Ahok menilai, budaya negosiasi semacam itu berpotensi membuka celah penyimpangan, terutama dalam bisnis strategis seperti minyak dan gas. Ia menegaskan bahwa praktik tersebut menjadi salah satu tantangan besar dalam upaya membenahi tata kelola BUMN energi.
Dalam kesaksiannya, Ahok juga menyinggung sulitnya pengawasan internal jika komunikasi penting dilakukan di luar forum resmi. Menurutnya, transparansi menjadi kunci utama untuk mencegah praktik korupsi di sektor migas yang melibatkan nilai transaksi sangat besar.
“Kalau semua dibicarakan di ruang resmi dan tercatat, pengawasan jadi jelas.

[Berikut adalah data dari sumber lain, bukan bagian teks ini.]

Definition queues_synced (w : world) : Prop := Forall (queue_synced (queue_map w)) (flattenQueues roots).

Definition apps_synced (w : world) : Prop :=
  Forall (λ a, ∃ row, app_map w !! dao_app_key a = Some row ∧ a_state row = State a) apps.

Lemma queues_job w :
  repo_wf w → kept w →
  let w' := (run_job (JobUpsertQueues (flattenQueues roots)) w).2 in
  queues_synced w' ∧ app_map w' = app_map w.
Proof.
  intros Hwf Hk. cbn [run_job].
  destruct (wp_upsert_hierarchies Hdel roots w (rwf_queues _ Hwf) Hparts Hacc) as (_ & Hst & _ & _).
  { eapply Forall_impl; [exact Hk|]. by intros q [? _]. }
  split.
  - unfold queues_synced, kept in *. rewrite Forall_forall in *. intros q Hq. destruct (Hk q Hq) as [Hn Hid].
    pose proof (stored_live _ _ _ (Hst q Hq) Hn) as (r' & Hr' & Hlive).
    destruct (Hst q Hq) as (r & Hr & Href & Hcase). exists r.
    assert (r' = r) as -> by (unfold dao_key in Hr; congruence). split_and!; [done..|].
    intros old Hold. destruct (Hid old Hold) as (r1 & Hr1 & Hsame). rewrite Hr1 in Hcase. by etrans.
  - destruct (keeps_run _ (UpsertQueues_keeps (flattenQueues roots)) w) as [[Heq _] _]. unfold app_map. by rewrite Heq.
Qed.
(** A queue whose parent is stored is stored, whatever comes in between. *)
Lemma rg_sync_queue b q (K : world → Prop) g :
  known_queue_report q → stable K → (∀ w, K w → since b w) → K (ow g) → Parent q = "" ∨ live_at (Partition q, Parent q) (ow g) →
  rg t (upsert_queue q) (λ r g', stored_or_lost b (queue_stored q) r (ow g') ∧ K (ow g')) g.
Proof.
  intros Hq HK HKb Hg Hpar.
  assert (∀ pid g, K (ow g) → parent_known PartitionParents (Partition q) pid (ow g) →
    rg t (id ← uuid_NewString; now ← time_Now_Unix;
          map_err (ErrPrefix "could not insert/update queue into DB: ")
            (db_call (upsert_queue_stmt (queue_row id pid now q))))
       (λ r g', stored_or_lost b (queue_stored q) r (ow g') ∧ K (ow g')) g) as Hrest.
  { clear g Hg Hpar. intros pid g Hg Hp.
    apply rg_bind, (rg_uuid_mine (λ w, K w ∧ parent_known PartitionParents (Partition q) pid w));
      [|done|].
    { intros w w' He [HKw Hpw]. split; [by eapply HK|]. apply (parent_known_grow _ _ _ _ _ (ev_grow _ _ He) Hpw). }
    intros w0 g1 Hwf0 [HK0 Hp0] He Hlt Hi1 Hm. set (k := w_uuids w0) in *.
    apply rg_bind, (rg_now_mine k (λ w, K w ∧ row_ready PartitionParents (Partition q) pid k w)); [| |done|].
    { intros w w' He' [HKw Hpw]. split; [by eapply HK|]. apply (row_ready_grow _ _ _ _ _ _ (ev_grow _ _ He') Hpw). }
    { split; [by apply (HK w0)|]. apply row_ready_drawn; [done..|apply (ev_grow _ _ He)|done]. }
    intros now g2 Hi2 [HK2 Hr2] Hm2. apply rg_map_err, rg_db_call.
    { intros e g3 g4 g5 Hlost Hl Hi Hgu Hl2 g6 Hl6. split.
      - eapply (stable_later _ g5 g6 (lost_stable b)); [|done]. eapply (lost_later b g2 g3 g4); auto.
      - eapply (stable_later K g5 g6); [done| |done]. by eapply (stable_lossy K g2 g3 g4). }
    intros g3 Hl3. pose proof (mine_later _ _ _ Hm2 Hl3) as Hm3.
    pose proof (row_ready_grow _ _ _ _ _ _ (ev_grow _ _ (later_evolves _ _ Hl3)) Hr2) as Hr3.
    destruct (sync_queue_stmt q pid k now g3 Hq (proj2 Hl3) Hm3 Hr3) as (d & -> & Hd).
    intros g4 Hg4 Ho4. destruct (Hd g4 Hg4 Ho4) as (Hi4 & Hgu & Hs). split_and!; [done..|].
    assert (K (ow g4)) as HK4 by (eapply HK; [apply Hgu|by eapply (stable_later K g2 g3)]).
    intros g5 Hl5 g6 Hl6. split.
    - by do 2 (eapply (stable_later _ _ _ (queue_stored_stable q)); [|done]).
    - by do 2 (eapply (stable_later K); [done| |done]). }
  unfold upsert_queue. apply rg_bind, rg_map_err. destruct (decide (Parent q = "")) as [Hn|Hn].
  - unfold getQueueID. rewrite decide_True by done. intros g1 Hl1 g2 Hl2. apply Hrest; [|by intros ? ?].
    by do 2 (eapply (stable_later K); [done| |done]).
  - destruct Hpar as [?|Hlive]; [done|].
    apply (rg_getQueueID_live b (Parent q) (Partition q) K); [done|done|by apply HKb|done| |].
    2: { intros e g1 _ HK1 [Hlost|?] g2 Hl2 g3 Hl3; [|done]. split.
         - by do 2 (eapply (stable_later _ _ _ (lost_stable b)); [|done]).
         - by do 2 (eapply (stable_later K); [done| |done]). }
    intros id g' Hi' HK' Hkn g2 Hl2. apply Hrest; [by eapply (stable_later K g' g2)|]. intros p [= <-]. exists (Parent q).
    apply (known_queue_grow _ _ _ _ (ev_grow _ _ (later_evolves _ _ Hl2)) Hkn).
Qed.

Lemma stable_and (K K' : world → Prop) : stable K → stable K' → stable (λ w, K w ∧ K' w).
Proof. intros HK HK' w w' He [??]. split; [by eapply HK|by eapply HK']. Qed.

(** The queues before [qs] are live. *)
Lemma rg_sync_queues b qs (seen : (string * string) → Prop) (K : world → Prop) g :
  (∀ q, q ∈ qs → known_queue_report q) → stable K → (∀ w, K w → since b w) → (∀ w k, K w → seen k → live_at k w) →
  K (ow g) → parents_first seen qs →
  rg t (UpsertQueues qs) (λ r g', stored_or_lost b (λ w, ∀ q, q ∈ qs → queue_stored q w) r (ow g') ∧ K (ow g')) g.
Proof.
  revert seen K g. induction qs as [|q qs IH]; intros seen K g Hqs HK HKb Hseen Hg Hpf.
  - intros g' Hl. split; [by intros q ?%not_elem_of_nil|]. by eapply (stable_later K).
  - destruct Hpf as [Hp Hps]. assert (known_queue_report q) as Hq by apply Hqs, list_elem_of_here.
    unfold UpsertQueues. cbn [range]. apply rg_bind. eapply rg_mono; [by apply (rg_sync_queue b q K); naive_solver|].
    intros [[]|e] g' Hi' [Hs HK'].
    2: { intros g2 Hl2. split; [by eapply (stable_later _ _ _ (lost_stable b))|by eapply (stable_later K)]. }
    cbn in Hs. set (K' := λ w, queue_stored q w ∧ K w).
    assert (stable K') as HK2 by (apply stable_and; [by apply queue_stored_stable|done]).
    eapply rg_mono; [apply (IH (λ k, k = dao_key q ∨ seen k) K')|]; try done.
    + intros q' Hq'. by apply Hqs, list_elem_of_further.
    + intros w [_ Hw]. by apply HKb.
    + intros w k [Hsw HKw] [-> |Hk]; [by apply queue_stored_live|by apply Hseen].
    + intros [[]|e] g2 _ [Hall [Hs2 HK2']]; (split; [|done]); [|done]. intros q' [-> |Hq']%elem_of_cons; auto.
Qed.

Lemma rg_queues_job b R g :
  reports R → since b (ow g) →
  rg t (UpsertQueues (flattenQueues (report_roots R)))
    (λ r g', stored_or_lost b (λ w, ∀ q, q ∈ flattenQueues (report_roots R) → queue_stored q w) r (ow g')) g.
Proof.
  intros HR Hb. eapply rg_mono; [apply (rg_sync_queues b (flattenQueues (report_roots R)) (λ _, False) (since b))|]; try done.
  - intros q Hq. by exists R.
  - apply since_stable.
  - apply flattenQueues_parents_first; (eapply Forall_impl; [by apply Hacc|]); intros q Hq;
      [apply (acc_named _ Hq)|apply (acc_top _ Hq)].
  - by intros r g' _ [Hr _].
Qed.

(** *** Applications *)
Lemma report_app_named R a : reports R → a ∈ report_apps R → AppQueueName a ≠ "".
Proof. intros HR Ha. destruct (Happs R a HR Ha) as (q & Hq & _ & ->). eapply flattenQueues_named; [by apply Hacc|done]. Qed.

Lemma app_stored_stable a : stable (app_stored a).
Proof. intros w w' He. by apply (ev_apps _ _ He). Qed.

Lemma sync_app_stmt a id k g :
  known_app a → inv g → mine k g → known_queue (ow g) id (AppPartition a, AppQueueName a) →
  ∃ d, upsert_app_stmt (env_uuid k) (Some id) a (w_db (ow g)) = Ok ((), d) ∧
    ∀ g1, ow g1 = tick d (ow g) → (∀ k, owner g1 k = owner g k) → inv g1 ∧ guar t g g1 ∧ app_stored a (ow g1).
Proof.
  intros Ha (Hwf & Hk & Hlt) (Ho & Hkn & Hni) Hqueue. pose proof (apps_issued _ _ _ (rwf_apps _ Hwf)) as Hiss.
  set (new := app_row (env_uuid k) id a).
  destruct (upsert_row_ok app_key a_id app_merge new (t_applications (w_db (ow g)))) as [t' Ht'].
  { intros Hin. apply Hni, elem_of_app. by right. }
  assert (upsert_app_stmt (env_uuid k) (Some id) a (w_db (ow g)) = Ok ((), set_applications t' (w_db (ow g)))) as Hs.
  { unfold upsert_app_stmt. by fold new; rewrite Ht'. }
  eexists. split; [exact Hs|]. intros g1 Hg1 Ho1. destruct (upsert_app_stmt_ok PartitionParents _ _ _ _ _ _ Hwf Hqueue Hkn Hs) as [Hwf1 Hgrow].
  rewrite <- Hg1 in Hwf1, Hgrow.
  assert (app_map (ow g1) = merge_into app_key app_merge new (app_map (ow g))) as Hmap.
  { rewrite Hg1. unfold app_map. cbn [w_db tick t_applications set_applications].
    apply (upsert_row_tmap app_key a_id app_merge app_merge_key app_merge_pk _ _ _ (iwf_table _ _ _ _ Hiss) Ht'). }
  assert (app_stored a (ow g1)) as Hst.
  { unfold app_stored. rewrite Hmap. unfold merge_into. change (app_key new) with (dao_app_key a). rewrite lookup_insert_eq.
    eexists _, a. split; [done|]. split_and!; [done..|]. by destruct (app_map (ow g) !! _). }
  split; [|split; [split; [|split]|done]].
  - split; [done|]. split; [|intros k' t1; rewrite Ho1, Hg1; apply Hlt]. unfold all_kept, kept, queue_map. by rewrite Hg1.
  - split; [done| | |by rewrite Hg1; cbn; lia].
    + unfold queue_map. rewrite Hg1. intros key r Hr. exists r. by split_and!.
    + intros a' (row & e & Hrow & He). destruct (decide (dao_app_key a' = dao_app_key a)) as [Heq|Hne].
      * unfold app_stored. by rewrite Heq.
      * exists row, e. split; [|done]. rewrite Hmap. unfold merge_into. by rewrite lookup_insert_ne.
  - intros k' t1 _. by rewrite Ho1.
  - intros i [Hid|Hid]%elem_of_app; rewrite Hg1 in Hid; cbn in Hid.
    + left. apply elem_of_app. by left.
    + destruct (upsert_row_pks app_key a_id app_merge app_merge_key app_merge_pk _ _ _ _ Ht' Hid) as [?| ->].
      * left. apply elem_of_app. by right.
      * right. exists k. by rewrite Ho1.
Qed.

(** An attempt that succeeds has stored the application; it cannot fail if the
    queue is live when it begins. *)
Lemma rg_sync_app b a (K : world → Prop) g :
  known_app a → AppQueueName a ≠ "" → stable K → (∀ w, K w → since b w) → K (ow g) →
  rg t (upsert_app a) (λ r g', K (ow g') ∧ (r = Ok () → app_stored a (ow g')) ∧
    (live_at (AppPartition a, AppQueueName a) (ow g) → r = Ok () ∨ lost_between b (ow g'))) g.
Proof.
  intros Ha Hne HK HKb Hg. unfold upsert_app. apply rg_bind, rg_map_err.
  apply (rg_getQueueID_live b _ _ K); [done|done|by apply HKb|done| |].
  - intros id g1 _ HK1 Hkn g2 Hl2. set (K' := λ w, K w ∧ known_queue w id (AppPartition a, AppQueueName a)).
    assert (stable K') as HK'.
    { apply stable_and; [done|]. intros w w' He. apply (known_queue_grow _ _ _ _ (ev_grow _ _ He)). }
    apply rg_bind, (rg_uuid_mine K'); [done|by apply (stable_later K' g1 g2)|].
    intros w0 g3 _ [HK0 Hkn0] He _ _ Hm. set (k := w_uuids w0) in *. apply rg_db_call.
    { intros e g4 g5 g6 Hlost Hl4 _ Hgu Hl6. assert (K (ow g3)) as HK3 by (by eapply HK).
      split; [by eapply (stable_lossy K g3 g4 g5)|]. split; [done|]. right. eapply (lost_later b g3 g4 g5); auto. }
    intros g4 Hl4. destruct (HK' w0 (ow g4)) as [HK4 Hkn4]; [etrans; [exact He|by apply later_evolves]|done|].
    destruct (sync_app_stmt a id k g4 Ha (proj2 Hl4) (mine_later _ _ _ Hm Hl4) Hkn4) as (d & -> & Hd).
    intros g5 Hg5 Ho5. destruct (Hd g5 Hg5 Ho5) as (Hi5 & Hgu & Hs). split_and!; [done..|]. intros g6 Hl6.
    split; [eapply (stable_later K g5 g6); [done|by eapply HK; [apply Hgu|]|done]|]. split; [|by left]. intros _.
    by eapply (stable_later _ g5 g6 (app_stored_stable a)).
  - intros e g1 _ HK1 Hdead g2 Hl2 g3 Hl3. split; [by do 2 (eapply (stable_later K); [done| |done])|]. split; [done|].
    intros Hlive. right. destruct Hdead as [Hlost|?]; [|done]. by do 2 (eapply (stable_later _ _ _ (lost_stable b)); [|done]).
Qed.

Masalahnya, banyak hal justru dibicarakan di luar sistem,” tambahnya.
Sidang kasus minyak ini menjadi sorotan karena menyeret sejumlah nama penting dan diduga merugikan keuangan negara dalam jumlah signifikan. Kesaksian Ahok dinilai memperkuat dugaan adanya praktik lobi nonformal yang selama ini sulit dibuktikan secara hukum.
Pengadilan akan melanjutkan pemeriksaan saksi lainnya guna mendalami pola komunikasi dan pengambilan keputusan dalam kasus tersebut. Sementara itu, pernyataan Ahok soal “golf sebagai tempat negosiasi” memicu perbincangan luas di publik dan media sosial, terutama terkait budaya lobi di kalangan elite bisnis dan pejabat.